* [WHAT NEEDS TO BE DONE]:
The listing below holds a line with "- by rewrite op_of_E_OP in Hn." and a line with "Lemma slot_get s". Reproduce those two lines exactly, plus everything between them.

────

(* ===== verification/KExprDups.v ===== *)
(** * Kconfig expressions: removal of duplicate operands

    [expr_eliminate_dups1] works in place on two slots of one tree.  Here: the
    slots it visits are the operands of the cluster of [ty] nodes at the root
    of the tree ([slot]), replacing an operand keeps the cluster ([shape]), and
    every pass returns, keeps the value, and either changes nothing or leaves a
    constant operand behind that [expr_eliminate_yn] then removes. *)
From stdpp Require Import options.
From S2P Require Import Prelude CLib KExpr KExprFacts KExprJoin.
Set Default Proof Using "Type*".

(** ** Slots of a cluster *)

(** [slot ty s p e]: following [p] through [ty] nodes of [s] leads to [e]. *)
Inductive slot (ty : optype) : expr -> list dir -> expr -> Prop :=
| slot_here s : slot ty s [] s
| slot_left l r p e : slot ty l p e -> slot ty (E_OP ty l r) (DL :: p) e
| slot_right l r p e : slot ty r p e -> slot ty (E_OP ty l r) (DR :: p) e.

(** Two trees with the same cluster of [ty] nodes at the root. *)
Inductive shape (ty : optype) : expr -> expr -> Prop :=
| shape_leaf s s' : op_of s <> Some ty -> op_of s' <> Some ty -> shape ty s s'
| shape_op l r l' r' :
    shape ty l l' -> shape ty r r' -> shape ty (E_OP ty l r) (E_OP ty l' r').

(** Height of the cluster. *)
Fixpoint height (ty : optype) (e : expr) : nat :=
  match ty, e with
  | T_OR, E_OR l r | T_AND, E_AND l r => S (max (height ty l) (height ty r))
  | _, _ => O
  end.

#[export] Hint Constructors slot shape : kexpr.

Lemma get_at_nil e : get_at e [] = Some e.
Proof. by destruct e. Qed.

Lemma put_at_nil e x : put_at e [] x = x.
Proof. by destruct e. Qed.
#[export] Hint Rewrite get_at_nil put_at_nil : kexpr.

Section Slots.
Context (ty : optype).

Lemma E_OP_inj l r l' r' : E_OP ty l r = E_OP ty l' r' -> l = l' /\ r = r'.
Proof. destruct ty; intros; by simplify_eq. Qed.

Lemma height_op l r : height ty (E_OP ty l r) = S (max (height ty l) (height ty r)).
Proof. by destruct ty. Qed.

Lemma height_leaf e : op_of e <> Some ty -> height ty e = O.
Proof. destruct ty, e; simpl; congruence. Qed.

Lemma height_size e : (height ty e < size e)%nat.
Proof.
  induction e as [e He|l r IHl IHr] using (cluster_ind ty).
  - rewrite height_leaf by done. pose proof (size_pos e). lia.
  - rewrite height_op, size_E_OP. lia.
Qed.

Lemma shape_refl e : shape ty e e.
Proof. induction e using (cluster_ind ty); auto with kexpr. Qed.

Lemma shape_leaf_l s s' : shape ty s s' -> op_of s <> Some ty -> op_of s' <> Some ty.
Proof. intros Hs Hn. destruct Hs; [done|]. by rewrite op_of_E_OP in Hn. Qed.

Lemma shape_op_l l r s' :
  shape ty (E_OP ty l r) s' ->
  exists l' r', s' = E_OP ty l' r' /\ shape ty l l' /\ shape ty r r'.
Proof.
  inversion 1 as [? ? Hn|? ? l' r' ? ? Heq]; subst.
  - by rewrite op_of_E_OP in Hn.
  - apply E_OP_inj in Heq as [-> ->]. eauto.
Qed.

Lemma shape_trans a b c : shape ty a b -> shape ty b c -> shape ty a c.
Proof.
  intros H. revert c. induction H as [s s' Hs Hs'|l r l' r' _ IHl _ IHr]; intros c Hc.
  - constructor; [done|]. by eapply shape_leaf_l.
  - apply shape_op_l in Hc as (l'' & r'' & -> & ? & ?). auto with kexpr.
Qed.

Lemma shape_height a b : shape ty a b -> height ty a = height ty b.
Proof.
  induction 1 as [s s' Hs Hs'|l r l' r' _ IHl _ IHr].
  - by rewrite !height_leaf.
  - by rewrite !height_op, IHl, IHr.
Qed.

Lemma slot_get s p e : slot ty s p e -> get_at s p = Some e.
Proof. induction 1; [apply get_at_nil|..]; by destruct ty. Qed.

Lemma slot_child s p l r :
  slot ty s p (E_OP ty l r) -> slot ty s (p ++ [DL]) l /\ slot ty s (p ++ [DR]) r.
Proof.
  intros H. remember (E_OP ty l r) as e eqn:He. revert He.
  induction H as [s|l' r' p e _ IH|l' r' p e _ IH]; intros ->;
    [split; simpl; auto with kexpr|..];
    destruct (IH eq_refl); split; simpl; auto with kexpr.
Qed.

Lemma slot_shape s s' p e :
  shape ty s s' -> slot ty s p e -> exists e', slot ty s' p e' /\ shape ty e e'.
Proof.
  intros Hs Hp. revert s' Hs. induction Hp as [s|l r p e _ IH|l r p e _ IH];
    intros s' Hs; [eauto with kexpr|..];
    apply shape_op_l in Hs as (l' & r' & -> & Hl & Hr).
  - destruct (IH l' Hl) as (e' & ? & ?); eauto with kexpr.
  - destruct (IH r' Hr) as (e' & ? & ?); eauto with kexpr.
Qed.

Lemma put_at_op l r d p x :
  put_at (E_OP ty l r) (d :: p) x =
  match d with DL => E_OP ty (put_at l p x) r | DR => E_OP ty l (put_at r p x) end.
Proof. by destruct ty, d. Qed.

Lemma slot_put s p e x : slot ty s p e -> slot ty (put_at s p x) p x.
Proof.
  induction 1; [rewrite put_at_nil; constructor|..]; rewrite put_at_op; auto with kexpr.
Qed.

Lemma put_at_same s p e : slot ty s p e -> put_at s p e = s.
Proof.
  induction 1 as [|? ? ? ? ? IH|? ? ? ? ? IH]; [apply put_at_nil|..]; by rewrite put_at_op, IH.
Qed.

Lemma put_at_shape s p e x : slot ty s p e -> shape ty e x -> shape ty s (put_at s p x).
Proof.
  induction 1; intros Hx; [by rewrite put_at_nil|..]; rewrite put_at_op; auto using shape_refl with kexpr.
Qed.
(* ===== verification/KExprProps.v ===== *)
(** * Kconfig expressions: the theorems

    The simplifier of [menu_finalize] (expr_transform, then
    expr_eliminate_dups) returns for every expression and keeps its value; the
    comparisons of expressions are sound; the dependency tests of
    [menu_finalize] imply the semantic dependency; and the places where the
    code is not exact (numerals as constants, negation of [m]). *)
From stdpp Require Import options.
From S2P Require Import Prelude CLib KExpr KExprFacts KExprJoin KExprDups KExprTransform.
Set Default Proof Using "Type*".

(** A symbol table: 0 is a boolean set to [y], 1 a tristate set to [m], 2 a
    tristate set to [n], 3 the constant ["foo"]. *)
Definition demo_tab : symtab := {|
  st_type i := match i with 0 => S_BOOLEAN | 1 | 2 => S_TRISTATE | _ => S_UNKNOWN end%nat;
  st_const i := bool_decide (i = 3%nat);
  st_tri i := match i with 0 => yes | 1 => mod_ | _ => no end%nat;
  st_val i := match i with 3 => str "foo" | _ => [] end%nat;
  st_modules := yes |}.

Lemma demo_const a :
  sym_const demo_tab a = true ->
  a = symbol_yes \/ a = symbol_mod \/ a = symbol_no \/ a = Sym 3.
Proof. destruct a as [| | |i]; simpl; auto. rewrite bool_decide_eq_true. intros ->. auto. Qed.

Lemma demo_tab_ok : env_ok demo_tab.
Proof.
  constructor.
  - by intros [|[|[|i]]].
  - by intros [|[|[|i]]].
  - intros i. simpl. by rewrite bool_decide_eq_true; intros ->.
  - intros a b Ha%demo_const Hb%demo_const.
    destruct Ha as [-> |[-> |[-> | ->]]], Hb as [-> |[-> |[-> | ->]]]; done.
  - intros a Ha%demo_const. destruct Ha as [-> |[-> |[-> | ->]]]; reflexivity.
Qed.

(** ** The simplifier *)

(** C3: Simplification as [menu_finalize] does it - [expr_transform] followed
    by [expr_eliminate_dups] - terminates on every expression and keeps the value
    of the expression in every symbol table that satisfies [env_ok]: a boolean symbol is y
    or n, a symbol is m only when modules are enabled, constants are untyped, distinct and not
    numerals (for numerals the value can change: [join_and_numerals]).  The first stage
    leaves only symbols negated, and the second never enlarges the expression. *)
Theorem kconfig_simplify_correct (E : symtab) (e : expr) :
  env_ok E ->
  exists e1 e2,
    expr_transform E e = Some e1 /\ expr_eliminate_dups E e1 = Some e2 /\
    expr_value E e1 = expr_value E e /\ expr_value E e2 = expr_value E e /\
    normal E e1 = true /\ (size e2 <= size e1)%nat.
Proof.
  intros HE. destruct (transform_ok E HE (S (weight e)) e) as (e1 & H1 & _ & Hv1 & Hn); [lia|].
  destruct (expr_eliminate_dups_ok E HE e1) as (e2 & H2 & Hv2 & Hs).
  exists e1, e2. split_and!; try done. congruence.
Qed.

(** !(A || !B) && (A != n || B = m) && B *)
Definition demo_expr : expr :=
  E_AND (E_AND (E_NOT (E_OR (E_SYMBOL (Sym 0)) (E_NOT (E_SYMBOL (Sym 1)))))
               (E_OR (E_COMP E_UNEQUAL (Sym 0) symbol_no) (E_COMP E_EQUAL (Sym 1) symbol_mod)))
        (E_SYMBOL (Sym 1)).

Lemma kconfig_simplify_correct_witness :
  exists e1 e2,
    expr_transform demo_tab demo_expr = Some e1 /\
    expr_eliminate_dups demo_tab e1 = Some e2 /\
    expr_value demo_tab e1 = no /\ expr_value demo_tab e2 = no /\
    normal demo_tab e1 = true /\ (size e2 <= size e1)%nat.
Proof. apply (kconfig_simplify_correct demo_tab demo_expr), demo_tab_ok. Defined.

Example simplify_demo :
  (e ← expr_transform demo_tab demo_expr; expr_eliminate_dups demo_tab e) =
  Some (E_AND (E_AND (E_NOT (E_SYMBOL (Sym 0)))
                     (E_OR (E_SYMBOL (Sym 0)) (E_COMP E_EQUAL (Sym 1) symbol_mod)))
              (E_SYMBOL (Sym 1))).
Proof. vm_compute. reflexivity. Qed.

(** [expr_eliminate_yn] keeps the value, never enlarges an expression, and
    leaves no [y] or [n] as an operand of [&&] or [||]. *)
Theorem eliminate_yn_correct (E : symtab) (e : expr) :
  expr_value E (expr_eliminate_yn e) = expr_value E e /\
  (size (expr_eliminate_yn e) <= size e)%nat /\
  reducible (expr_eliminate_yn e) = false.
Proof.
  split_and!; [apply expr_eliminate_yn_value|apply expr_eliminate_yn_size|
               apply expr_eliminate_yn_irreducible].
Qed.

(** ** Comparison of expressions *)

(** C38: [expr_eq] terminates - a recursion depth of one more than the sizes of
    its arguments is enough - and when it answers 1 the two expressions have the
    same value whatever the symbols are set to. *)
Theorem expr_eq_correct (e1 e2 : expr) :
  exists b, expr_eq (eq_fuel e1 e2) e1 e2 = Some b /\
            (b = true -> forall E, expr_value E e1 = expr_value E e2).
Proof.
  destruct (expr_eq_total (eq_fuel e1 e2) e1 e2) as [b Hb]; [unfold eq_fuel; lia|].
  exists b. split; [done|]. intros -> E. by eapply expr_eq_sound.
Qed.

Definition tri_le (a b : tristate) : Prop := tri_val a <= tri_val b.

Lemma opv_mono ty a b c : tri_le a b -> tri_le (opv ty c a) (opv ty c b).
Proof. unfold tri_le. destruct ty, a, b, c; simpl; lia. Qed.

Lemma common_le E ty c e1 e2 e1' e2' :
  common E ty c e1 e2 e1' e2' ->
  tri_le (expr_value E e1') (expr_value E e2') -> tri_le (expr_value E e1) (expr_value E e2).
Proof. intros [-> ->]. apply opv_mono. Qed.

Lemma eliminate_pass_total f e1 e2 (o : option optype) :
  (size e1 + size e2 < f)%nat ->
  exists e1' e2' n,
    match o with
    | Some ty => eliminate_eq (expr_eq f) ty e1 e2
    | None => Some (e1, e2, 0%nat)
    end = Some (e1', e2', n) /\ (size e1' <= size e1)%nat /\ (size e2' <= size e2)%nat /\
    forall E, tri_le (expr_value E e1') (expr_value E e2') ->
              tri_le (expr_value E e1) (expr_value E e2).
Proof.
  intros Hf. destruct o as [ty|]; [|by exists e1, e2, O].
  destruct (eliminate_eq_total (expr_eq f) (size e1) (size e2)) with (ty := ty) (e1 := e1) (e2 := e2)
    as (e1' & e2' & n & He & H1 & H2); [|lia|lia|].
  { intros a b Ha Hb. apply expr_eq_total. lia. }
  exists e1', e2', n. split_and!; [done..|]. intros E.
  destruct (eliminate_eq_sound E (expr_eq f)) with (1 := fun a b => expr_eq_sound E f a b) (2 := He)
    as [c Hc]. by apply (common_le E ty c).
Qed.

Lemma eliminate_eq_with_implies f e1 e2 :
  (size e1 + size e2 < f)%nat ->
  exists e1' e2', expr_eliminate_eq_with (expr_eq f) e1 e2 = Some (e1', e2') /\
    forall E, tri_le (expr_value E e1') (expr_value E e2') ->
              tri_le (expr_value E e1) (expr_value E e2).
Proof.
  intros Hf. unfold expr_eliminate_eq_with.
  destruct (eliminate_pass_total f e1 e2 (op_of e1)) as (a1 & a2 & n & -> & H1 & H2 & Hle1);
    [done|]. cbn [mbind option_bind].
  assert (exists b1 b2 k, (if decide (op_of a1 = op_of a2) then Some (a1, a2, 0%nat)
      else match op_of a2 with
           | Some ty => eliminate_eq (expr_eq f) ty a1 a2
           | None => Some (a1, a2, 0%nat) end) = Some (b1, b2, k) /\
      forall E, tri_le (expr_value E b1) (expr_value E b2) ->
                tri_le (expr_value E a1) (expr_value E a2)) as (b1 & b2 & k & -> & Hle2).
  { case_decide; [by exists a1, a2, O|].
    destruct (eliminate_pass_total f a1 a2 (op_of a2)) as (b1 & b2 & k & ? & _ & _ & ?); [lia|].
    eauto. }
  simpl. do 2 eexists. split; [done|]. intros E.
  rewrite !expr_eliminate_yn_value. auto.
Qed.

(** The superset test of [menu_finalize] ([expr_eliminate_eq(&dep, &dep2)],
    then [expr_is_yes(dep2)]) terminates, and when it succeeds the first
    expression implies the second: in every symbol table its value is at most
    that of the second. *)
Theorem eliminate_eq_superset (e1 e2 : expr) :
  exists e1' e2',
    expr_eliminate_eq (eq_fuel e1 e2) (Some e1) (Some e2) = Some (e1', e2') /\
    (expr_is_yes e2' = true -> forall E, tri_le (expr_value E e1) (expr_value E e2)).
Proof.
  destruct (eliminate_eq_with_implies (eq_fuel e1 e2) e1 e2) as (a & b & He & Hle);
    [unfold eq_fuel; lia|].
  exists (Some a), (Some b). unfold expr_eliminate_eq. rewrite He. split; [done|]. simpl.
  rewrite bool_decide_eq_true. intros -> E. apply Hle. unfold tri_le.
  by destruct (expr_value E a).
Qed.

(** ** Comparison with a constant, and the dependency tests *)

(** [expr_trans_compare(e, E_EQUAL or E_UNEQUAL, y or n)] builds an
    expression whose value is the truth of the comparison, for every expression
    over boolean and tristate symbols in which no negated operand is [m]. *)
Theorem trans_compare_correct (E : symtab) (e : expr) (unequal : bool) (t : tristate) :
  env_ok E -> t <> mod_ -> tri_symbols E e -> negation_exact E e ->
  expr_value E (expr_trans_compare e unequal t) =
  tri_of_bool (xorb unequal (bool_decide (expr_value E e = t))).
Proof. intros HE. apply (expr_trans_compare_ok E HE). Qed.

Lemma trans_compare_correct_witness :
  expr_value demo_tab
    (expr_trans_compare (E_OR (E_NOT (E_SYMBOL (Sym 0))) (E_SYMBOL (Sym 1))) true no) = yes.
Proof.
  apply (trans_compare_correct demo_tab
    (E_OR (E_NOT (E_SYMBOL (Sym 0))) (E_SYMBOL (Sym 1))) true no).
  - apply demo_tab_ok.
  - done.
  - split; [by left|by right].
  - by split_and!.
Defined.

(** The restriction is needed: with B = m the dependency [!B] is not [n], but
    [expr_trans_compare], which compares the operand instead of its negation,
    says that it is. *)
Theorem trans_compare_not_mod :
  expr_value demo_tab (E_NOT (E_SYMBOL (Sym 1))) = mod_ /\
  expr_value demo_tab (expr_trans_compare (E_NOT (E_SYMBOL (Sym 1))) true no) = no.
Proof. vm_compute. done. Qed.

(** [expr_trans_bool], which rewrites FOO != n to FOO, keeps the value when
    no tristate symbol that the expression compares with [n] is [m]. *)
Theorem trans_bool_correct (E : symtab) (e : expr) :
  env_ok E -> no_mod_compare E e -> expr_value E (expr_trans_bool E e) = expr_value E e.
Proof. intros HE. apply (expr_trans_bool_ok E HE). Qed.

Lemma trans_bool_correct_witness :
  expr_value demo_tab (expr_trans_bool demo_tab
    (E_AND (E_COMP E_UNEQUAL (Sym 2) symbol_no) (E_SYMBOL (Sym 1)))) = no.
Proof.
  apply (trans_bool_correct demo_tab
    (E_AND (E_COMP E_UNEQUAL (Sym 2) symbol_no) (E_SYMBOL (Sym 1)))).
  - apply demo_tab_ok.
  - by split.
Defined.

(** Two symbol tables that give every other symbol the same fields. *)
Definition differ_only (E E' : symtab) (i : nat) : Prop :=
  st_modules E = st_modules E' /\
  forall j, j <> i -> st_type E j = st_type E' j /\ st_tri E j = st_tri E' j /\
                      st_val E j = st_val E' j.

Lemma differ_only_sym E E' i s :
  differ_only E E' i -> s <> Sym i ->
  sym_tri E s = sym_tri E' s /\ sym_type E s = sym_type E' s /\
  sym_get_string_value E s = sym_get_string_value E' s.
Proof.
  intros [Hm H] Hs. destruct s as [| | |j]; try done.
  destruct (H j ltac:(congruence)) as (Ht & Htr & Hv).
  unfold sym_get_string_value, sym_type, sym_tri. by rewrite Hm, Ht, Htr, Hv.
Qed.

(** [expr_contains_symbol] is complete: when it answers 0, the value of the
    expression does not change with the symbol. *)
Theorem contains_symbol_complete (E E' : symtab) (e : expr) (i : nat) :
  expr_contains_symbol e (Sym i) = false -> differ_only E E' i ->
  expr_value E e = expr_value E' e.
Proof.
  intros Hc HE. induction e as [s|a IH|l IHl r IHr|l IHl r IHr|c l r]; simpl in *.
  - apply bool_decide_eq_false in Hc. by apply (differ_only_sym E E' i).
  - by rewrite IH.
  - apply orb_false_iff in Hc as [? ?]. by rewrite IHl, IHr.
  - apply orb_false_iff in Hc as [? ?]. by rewrite IHl, IHr.
  - apply orb_false_iff in Hc as [Hl%bool_decide_eq_false Hr%bool_decide_eq_false].
    destruct (differ_only_sym E E' i l HE Hl) as (_ & Htl & Hsl).
    destruct (differ_only_sym E E' i r HE Hr) as (_ & Htr & Hsr).
    unfold compare_symbols, compare_strings. by rewrite Htl, Htr, Hsl, Hsr.
Qed.

(** The table in which symbol 2 is [y]. *)
Definition demo_tab2 : symtab := {|
  st_type := st_type demo_tab; st_const := st_const demo_tab;
  st_tri i := if decide (i = 2%nat) then yes else st_tri demo_tab i;
  st_val := st_val demo_tab; st_modules := yes |}.

Lemma contains_symbol_complete_witness :
  expr_value demo_tab (E_OR (E_SYMBOL (Sym 1)) (E_COMP E_EQUAL (Sym 0) symbol_no)) =
  expr_value demo_tab2 (E_OR (E_SYMBOL (Sym 1)) (E_COMP E_EQUAL (Sym 0) symbol_no)).
Proof.
  apply (contains_symbol_complete demo_tab demo_tab2 _ 2).
  - reflexivity.
  - split; [done|]. intros j Hj. split_and!; try done. simpl. by rewrite decide_False.
Defined.

(** [expr_depends_symbol] is sound: when it answers 1 for a boolean or
    tristate symbol, the expression is [n] whenever the symbol is [n], so the
    entry can be shown below the symbol. *)
Theorem depends_symbol_sound (E : symtab) (e : expr) (s : symbol) :
  env_ok E -> bool_or_tri E s -> expr_depends_symbol e s = true ->
  sym_tri E s = no -> expr_value E e = no.
Proof.
  intros HE Hs Hd Hn. induction e as [s'|a IH|l IHl r IHr|l IHl r IHr|c l r]; try done.
  - simpl in *. apply bool_decide_eq_true in Hd. by subst.
  - cbn [expr_depends_symbol] in Hd. apply orb_true_iff in Hd as [Hd|Hd]; simpl.
    + rewrite IHl by done. by destruct (expr_value E r).
    + rewrite IHr by done. by destruct (expr_value E l).
  - destruct c; try done; cbn [expr_depends_symbol] in Hd;
      rewrite ?andb_true_iff, ?orb_true_iff, !bool_decide_eq_true in Hd.
    + destruct Hd as [-> [-> | ->]]; tri_constants; by rewrite (value_equal E HE), Hn.
    + destruct Hd as [-> ->]; tri_constants.
      by rewrite (value_unequal E HE), (value_equal E HE), Hn.
Qed.

Lemma depends_symbol_sound_witness :
  expr_value demo_tab (E_AND (E_SYMBOL (Sym 1)) (E_COMP E_UNEQUAL (Sym 2) symbol_no)) = no.
Proof.
  apply (depends_symbol_sound demo_tab _ (Sym 2)).
  - apply demo_tab_ok.
  - by right.
  - reflexivity.
  - reflexivity.
Defined.

(** ** Numerals as constants *)

(** 0 is the tristate symbol A, set to [n], which a comparison takes as the
    number 0; 1 and 2 are the constants ["0"] and ["00"]. *)
Definition num_tab : symtab := {|
  st_type i := match i with 0 => S_TRISTATE | _ => S_UNKNOWN end%nat;
  st_const i := bool_decide (0 < i)%nat;
  st_tri i := no;
  st_val i := match i with 1 => str "0" | 2 => str "00" | _ => [] end%nat;
  st_modules := yes |}.

(** [expr_join_and] takes two different constants to be different values,
    but [expr_calc_value] compares numerals as numbers: with A = n the
    dependency (A = "0") && (A != "00") is [n] and its simplified form is [y]. *)
Theorem join_and_numerals :
  let e := E_AND (E_COMP E_EQUAL (Sym 0) (Sym 1)) (E_COMP E_UNEQUAL (Sym 0) (Sym 2)) in
  expr_value num_tab e = no /\
  (expr_eliminate_dups num_tab e = Some (E_COMP E_EQUAL (Sym 0) (Sym 1))) /\
  expr_value num_tab (E_COMP E_EQUAL (Sym 0) (Sym 1)) = yes.
Proof. vm_compute. done. Qed.
(* ===== verification/KSymCalc.v ===== *)
(** * [sym_calc_value] against the reference semantics: expressions

    The invariant of the store while symbols of rank below [r] are calculated,
    what nested calculations leave alone, and the evaluation of expressions,
    properties and visibilities under that invariant. *)

From stdpp Require Import options.
From stdpp Require Import sets options.
From S2P Require Import Prelude CLib KExpr KSymbol KSymSpec KSymSpecFacts.

Definition wp {A} (m : M A) (Q : A -> store -> Prop) (s : store) : Prop :=
  exists a s', m s = Some (a, s') /\ Q a s'.

(** The state after [upd i f]. *)
Definition updated (i : nat) (f : symstate -> symstate) (s : store) : store :=
  Store (fun k => if decide (k = i) then f (syms s k) else syms s k)
    (modules_val s) (conf_changed s).

Lemma syms_updated_eq i f s : syms (updated i f s) i = f (syms s i).
Proof. simpl. by case_decide. Qed.

Lemma syms_updated_ne i f s k : k <> i -> syms (updated i f s) k = syms s k.
Proof. intros. simpl. by case_decide. Qed.

Section Wp.
Context {A : Type}.
Implicit Types (Q : A -> store -> Prop) (s : store).

Lemma wp_ret (a : A) Q s : Q a s -> wp (ret a) Q s.
Proof. intros. by exists a, s. Qed.

Lemma wp_bind {B} (m : M B) (k : B -> M A) Q s :
  wp m (fun b s' => wp (k b) Q s') s -> wp (bind m k) Q s.
Proof.
  intros (b & s' & Hm & a & s'' & Hk & HQ). exists a, s''. split; [|done].
  unfold bind. by rewrite Hm.
Qed.

Lemma wp_seq {B C} (m1 : M B) (m2 : M C) (m3 : M A) Q s :
  wp (bind m1 (fun _ => m2)) (fun _ s' => wp m3 Q s') s ->
  wp (bind m1 (fun _ => bind m2 (fun _ => m3))) Q s.
Proof.
  intros (c & s' & Hm & a & s'' & Hm3 & HQ). exists a, s''. split; [|done].
  unfold bind in *. destruct (m1 s) as [[b s1]|]; [|done].
  destruct (m2 s1) as [[c' s2]|]; by simplify_eq.
Qed.

Lemma wp_mono (m : M A) Q Q' s :
  wp m Q s -> (forall a s', Q a s' -> Q' a s') -> wp m Q' s.
Proof. intros (a & s' & Hm & HQ) H. exists a, s'. auto. Qed.

Lemma wp_lift (o : option A) a Q s : o = Some a -> Q a s -> wp (lift o) Q s.
Proof. intros ->. apply wp_ret. Qed.

Lemma wp_run (m : M A) a s' Q s : m s = Some (a, s') -> Q a s' -> wp m Q s.
Proof. intros. by exists a, s'. Qed.
End Wp.

Lemma wp_get i Q s : Q (syms s i) s -> wp (get i) Q s.
Proof. intros. by exists (syms s i), s. Qed.

Lemma wp_upd i f (Q : unit -> store -> Prop) s : Q tt (updated i f s) -> wp (upd i f) Q s.
Proof. intros. by exists tt, (updated i f s). Qed.

Lemma wp_get_modules_val Q s : Q (modules_val s) s -> wp get_modules_val Q s.
Proof. intros. by exists (modules_val s), s. Qed.

Lemma wp_when b m (Q : unit -> store -> Prop) s :
  (b = true -> wp m Q s) -> (b = false -> Q tt s) -> wp (when b m) Q s.
Proof. intros H1 H2. destruct b; [by apply H1|by apply wp_ret, H2]. Qed.

(** A loop keeps an invariant. *)
Lemma wp_for_each {A} (l : list A) f (I : store -> Prop) s :
  I s -> (forall a s, a ∈ l -> I s -> wp (f a) (fun _ s' => I s') s) ->
  wp (for_each l f) (fun _ s' => I s') s.
Proof.
  revert s. induction l as [|a l IH]; intros s Hs H; [by apply wp_ret|].
  simpl. apply wp_bind. eapply wp_mono; [apply H; [left|done]|].
  intros [] s' Hs'. apply IH; [done|]. intros. apply H; [by right|done].
Qed.

Ltac wp_step :=
  match goal with
  | |- wp (bind _ _) _ _ => apply wp_bind
  | |- wp (ret _) _ _ => apply wp_ret
  | |- wp (get _) _ _ => apply wp_get
  | |- wp (upd _ _) _ _ => apply wp_upd
  | |- wp get_modules_val _ _ => apply wp_get_modules_val
  end.
Ltac wp_steps := repeat (wp_step; cbv beta).

(** Use the specification [H] of the program at the head. *)
Ltac wp_use H := eapply wp_mono; [apply H|cbv beta].

(** ** The invariant of the store *)

(** Equal but for [visible] and SYMBOL_WRITE. *)
Record same_core (x y : symstate) : Prop := {
  sc_curr : curr x = curr y;
  sc_user : user x = user y;
  sc_dir : dir_dep x = dir_dep y;
  sc_rev : rev_dep x = rev_dep y;
  sc_implied : implied x = implied y;
  sc_valid : f_valid x = f_valid y;
  sc_def_user : f_def_user x = f_def_user y;
  sc_need : f_need_set x = f_need_set y }.

#[export] Instance same_core_equiv : Equivalence same_core.
Proof.
  split.
  - intros x. by constructor.
  - intros x y []. by constructor.
  - intros x y z [] []. constructor; congruence.
Qed.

────

* [SOLUTION TO THE EXERCISE]:
  - by rewrite op_of_E_OP in Hn.
  - apply E_OP_inj in Heq as [-> ->]. eauto.
Qed.

Lemma shape_trans a b c : shape ty a b -> shape ty b c -> shape ty a c.
Proof.
  intros H. revert c. induction H as [s s' Hs Hs'|l r l' r' _ IHl _ IHr]; intros c Hc.
  - constructor; [done|]. by eapply shape_leaf_l.
  - apply shape_op_l in Hc as (l'' & r'' & -> & ? & ?). auto with kexpr.
Qed.

Lemma shape_height a b : shape ty a b -> height ty a = height ty b.
Proof.
  induction 1 as [s s' Hs Hs'|l r l' r' _ IHl _ IHr].
  - by rewrite !height_leaf.
  - by rewrite !height_op, IHl, IHr.
Qed.

Lemma slot_get s p e : slot ty s p e -> get_at s p = Some e.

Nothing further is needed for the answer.